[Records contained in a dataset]
--
(** Every call of [TRICAL_norm_set] that returns either returned early or
    rescaled. *)
Lemma TRICAL_norm_set_cases (x y : TRICAL_instance_t F) (norm : F) :
  TRICAL_norm_set x norm = Some y ->
  fltb fzero norm = true
  /\ ((fltb (fabs (fsub norm (field_norm x))) FLT_EPSILON = true /\ y = x)
      \/ (fltb (fabs (fsub norm (field_norm x))) FLT_EPSILON = false
          /\ field_norm y = norm
          /\ measurement_noise y = measurement_noise x
          /\ measurement_count y = measurement_count x
          /\ (forall k, state y k
                        = if k <? 9
                          then fmul (state x k) (fdiv norm (field_norm x))
                          else state x k)
          /\ (forall k, state_covariance y k
                        = if k <? 81
                          then fmul (state_covariance x k)
                                    (fdiv (fmul norm norm)
                                          (fmul (field_norm x) (field_norm x)))
                          else state_covariance x k))).
Proof.
  intros Hrun.
  destruct (fltb fzero norm) eqn:Hpos.
  - split; [reflexivity|].
    destruct (fltb (fabs (fsub norm (field_norm x))) FLT_EPSILON) eqn:Heps.
    + left. split; [reflexivity|].
      rewrite (TRICAL_norm_set_returns_early x norm Hpos Heps) in Hrun.
      injection Hrun as <-. reflexivity.
    + right. split; [reflexivity|].
      destruct (TRICAL_norm_set_rescales x norm Hpos Heps)
        as (y' & Hy' & Hrest).
      rewrite Hy' in Hrun. injection Hrun as <-. exact Hrest.
  - unfold TRICAL_norm_set in Hrun. rewrite Hpos in Hrun. discriminate.
Qed.

(** X6.  Whatever the arithmetic, [TRICAL_norm_set] keeps the covariance
    symmetric: it multiplies all 81 cells by the same factor, or none. *)
Theorem TRICAL_norm_set_keeps_covariance_symmetric
    (x y : TRICAL_instance_t F) (norm : F) :
  TRICAL_norm_set x norm = Some y ->
  (forall i j, i < 9 -> j < 9 ->
     covariance_matrix x i j = covariance_matrix x j i) ->
  forall i j, i < 9 -> j < 9 ->
    covariance_matrix y i j = covariance_matrix y j i.
Proof.
  intros Hrun Hsym i j Hi Hj.
  destruct (TRICAL_norm_set_cases x norm Hrun)
    as (_ & [(_ & ->)|(_ & _ & _ & _ & _ & Hcov)]).
  - apply Hsym; assumption.
  - unfold covariance_matrix. rewrite !Hcov.
    destruct (Nat.ltb_spec (i * 9 + j) 81); [|lia].
    destruct (Nat.ltb_spec (j * 9 + i) 81); [|lia].
    f_equal. apply Hsym; assumption.
Qed.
--
[Your task] Transcribe only what runs from the line with "intros Hrun Hsym i j Hi Hj." to the last line above, keeping every line exactly as written.

[Response to this exercise]
  intros Hrun Hsym i j Hi Hj.
  destruct (TRICAL_norm_set_cases x norm Hrun)
    as (_ & [(_ & ->)|(_ & _ & _ & _ & _ & Hcov)]).
  - apply Hsym; assumption.
  - unfold covariance_matrix. rewrite !Hcov.
    destruct (Nat.ltb_spec (i * 9 + j) 81); [|lia].
    destruct (Nat.ltb_spec (j * 9 + i) 81); [|lia].
    f_equal. apply Hsym; assumption.
Qed.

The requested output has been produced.